Exercise brief
Search the records below for "negb"; copy each line that has it.

Information given
Lemma add_ok : exists e' b, fsst_add e value length = Some (e', b) /\ enc_ok e' /\ e_short_or_byte e' = [] /\
  code <= e_symbol_count e' <= code + 1.
Proof using All.
  pose proof (eo_count e He) as Hct. destruct (eo_sizes e He) as (Z1 & Z2 & Z3 & Z4 & Z5).
  destruct (zset_spec (e_symbols e) code value) as (syms & Es & _ & _); [lia|]. destruct (zset_spec (e_lengths e) code (u8 length)) as (lens & El & _ & _); [lia|].
  unfold fsst_add. rewrite Es, El. cbn [mbind option_bind]. destruct (Z.eqb_spec length 1) as [E1|E1].
  - pose proof Hv as Hv1. rewrite E1 in Hv1. assert (Ew : Z.land value 0xFF = value) by (rewrite (land_low _ 8), wrap_small by (done || lia); done). rewrite Ew.
    destruct (zset_spec (e_byte_codes e) value (u16 code)) as (bc & -> & Zbc & G); [lia|]. rewrite (wrap_small 16 code) in G by lia. cbn [mbind option_bind].
    do 2 eexists. split; [reflexivity|]. split_and!; try done; cbn; try lia. apply declared_ok; try done; try lia.
    + intros b c. rewrite G. destruct (Z.eqb_spec b value) as [->|]; [intros [= <-]; by right|by left].
    + by left.
    + by left.
    + intros v Hk. rewrite G. unfold kNone in *. destruct (Z.eqb_spec v value); [intros [= ?]; lia|done].
    + rewrite G, Z.eqb_refl. unfold kNone. intros _ [= ?]. lia.
  - destruct (Z.eqb_spec length 2) as [E2|E2].
    + pose proof Hv as Hv1. rewrite E2 in Hv1. assert (Ew : Z.land value 0xFFFF = value) by (rewrite (land_low _ 16), wrap_small by (done || lia); done). rewrite Ew.
      destruct (zset_spec (e_short_codes e) value (u16 code)) as (bc & -> & Zbc & G); [lia|]. rewrite (wrap_small 16 code) in G by lia. cbn [mbind option_bind].
      do 2 eexists. split; [reflexivity|]. split_and!; try done; cbn; try lia. apply declared_ok; try done; try lia.
      * by left.
      * intros b c. rewrite G. destruct (Z.eqb_spec b value) as [->|]; [intros [= <-]; by right|by left].
      * by left.
      * intros v Hk. rewrite G. unfold kNone in *. destruct (Z.eqb_spec v value); [intros [= ?]; lia|done].
      * rewrite G, Z.eqb_refl. unfold kNone. intros _ [= ?]. lia.
    + pose proof (hash3_range value) as Hh. destruct (proj2 (zget_is_Some (e_long_codes e) (hash3 value))) as [s Hs]; [lia|]. rewrite Hs. cbn [mbind option_bind].
      destruct (Z.eqb_spec (s_length s) 0) as [E0|E0]; cbn [negb]; [|do 2 eexists; split; [reflexivity|]; split_and!; try done; lia].
      destruct (zset_spec (e_long_codes e) (hash3 value) (Slot value (u8 length) (u8 code))) as (lc & -> & Zlc & G); [lia|].
      rewrite (wrap_small 8 code), (wrap_small 8 length) in G by lia. cbn [mbind option_bind].
      do 2 eexists. split; [reflexivity|]. split_and!; try done; cbn; try lia. apply declared_ok; try done; try lia.
      * by left.
      * by left.
      * intros h s'. rewrite G. destruct (Z.eqb_spec h (hash3 value)) as [->|]; [intros [= <-]; right; split_and!; try done; lia|by left].
      * intros h s' Hg Hn0. rewrite G. destruct (Z.eqb_spec h (hash3 value)) as [->|]; [congruence|done].
      * intros _. by rewrite G, Z.eqb_refl.
Qed.
End Add.

(** ** Counting *)

(** A construction code: a symbol of the table, or an escaped byte. *)
Definition code_ok (e : encoder) (c : Z) : Prop := 0 <= c < e_symbol_count e \/ 256 <= c < 512.

(** A symbol's value and length, as the candidates carry them. *)
Definition sym_ok (s : Z * Z) : Prop := 1 <= s.2 <= 8 /\ 0 <= s.1 < 2 ^ (8 * s.2).

Section Count.
Context (e : encoder) (He : enc_ok e).

Lemma find_symbol data pos remaining code n : fsst_find e data pos remaining = Some (code, n) -> code <> kNone -> exists v, is_symbol e code v n.
Proof using He.
  unfold fsst_find. destruct (fsst_load data pos remaining) as [w|]; [|done]. cbn [mbind option_bind].
  destruct (if 3 <=? remaining then zget (e_long_codes e) (hash3 w) else Some (Slot 0 0 0)) as [s|] eqn:Es; [|done]. cbn [mbind option_bind].
  destruct ((3 <=? remaining) && negb (s_length s =? 0) && (s_length s <=? remaining) && (Z.land w (fsst_mask (s_length s)) =? s_value s)) eqn:Ec.
  { intros [= <- <-] _. destruct (Z.leb_spec 3 remaining); [|done].
    destruct (eo_long e He _ _ Es) as [E0|(_ & Hs & _)]; [by rewrite E0 in Ec|by eexists]. }
  destruct (if 2 <=? remaining then zget (e_short_codes e) (Z.land w 0xFFFF) else Some kNone) as [two|] eqn:Et; [|done]. cbn [mbind option_bind].
  destruct (Z.eqb_spec two kNone) as [E2|E2]; cbn [negb].
  - destruct (zget (e_byte_codes e) (Z.land w 0xFF)) as [one|] eqn:Eo; [|done]. intros [= <- <-] Hne. destruct (eo_byte e He _ _ Eo); [done|by eexists].
  - intros [= <- <-] _. destruct (Z.leb_spec 2 remaining); [|congruence]. destruct (eo_short e He _ _ Et); [done|by eexists].
Qed.

Lemma code_at_ok data pos : bytes_ok data -> 0 <= pos < zlen data ->
  exists c n, code_at e data pos (zlen data - pos) = Some (c, n) /\ code_ok e c /\ 1 <= n <= zlen data - pos.
Proof using He.
  intros Hd Hp. destruct (find_step e He data pos Hd Hp) as (code & n & Ef & Est & H1 & Hr). unfold code_at. rewrite Ef. cbn [mbind option_bind].
  assert (Hn : 1 <= n <= zlen data - pos).
  { destruct (greedy_step e He (zdrop pos data)) as (Hn & _); [by apply bytes_ok_zdrop| |].
    - intros E. assert (Hz : zlen (zdrop pos data) = 0) by (by rewrite E). rewrite zlen_zdrop in Hz by lia. lia.
    - rewrite Est in Hn. cbn [snd] in Hn. rewrite zlen_zdrop in Hn by lia. lia. }
  destruct (Z.eqb_spec code kNone) as [Ec|Ec].
  - destruct (proj2 (zget_is_Some data pos)) as [b Eb]; [lia|]. rewrite Eb. cbn [mbind option_bind]. pose proof (zget_byte _ _ _ Hd Eb) as Hb.
    unfold is_byte in Hb. exists (u16 (kPseudo + b)), n. split_and!; try done; try lia. right. unfold kPseudo. rewrite wrap_small by lia. lia.
  - exists code, n. split_and!; try done; try lia. destruct (find_symbol _ _ _ _ _ Ef Ec) as (v & Hs & _). by left.
Qed.

Lemma symbol_of_ok c : code_ok e c -> exists s, symbol_of e c = Some s /\ sym_ok s.
Proof using He.
  pose proof (eo_count e He). intros [Hc|Hc]; unfold symbol_of, kPseudo.
  - destruct (Z.leb_spec 256 c); [lia|]. destruct (eo_sym e He c Hc) as (v & n & (_ & -> & ->) & Hn & Hv). exists (v, n). by split_and!.
  - destruct (Z.leb_spec 256 c); [|lia]. exists (c - 256, 1). split; [done|]. split; cbn; lia.
Qed.

Lemma bump_ok size c i : 0 <= i < size -> exists c', bump size c i = Some c'.
Proof using. intros Hi. unfold bump. destruct (Z.leb_spec 0 i), (Z.ltb_spec i size); try lia. eauto. Qed.

Lemma code_ok_512 c : code_ok e c -> 0 <= c < 512.
Proof using He. pose proof (eo_count e He). unfold code_ok. lia. Qed.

Response box
      destruct (Z.eqb_spec (s_length s) 0) as [E0|E0]; cbn [negb]; [|do 2 eexists; split; [reflexivity|]; split_and!; try done; lia].
  destruct ((3 <=? remaining) && negb (s_length s =? 0) && (s_length s <=? remaining) && (Z.land w (fsst_mask (s_length s)) =? s_value s)) eqn:Ec.
  destruct (Z.eqb_spec two kNone) as [E2|E2]; cbn [negb].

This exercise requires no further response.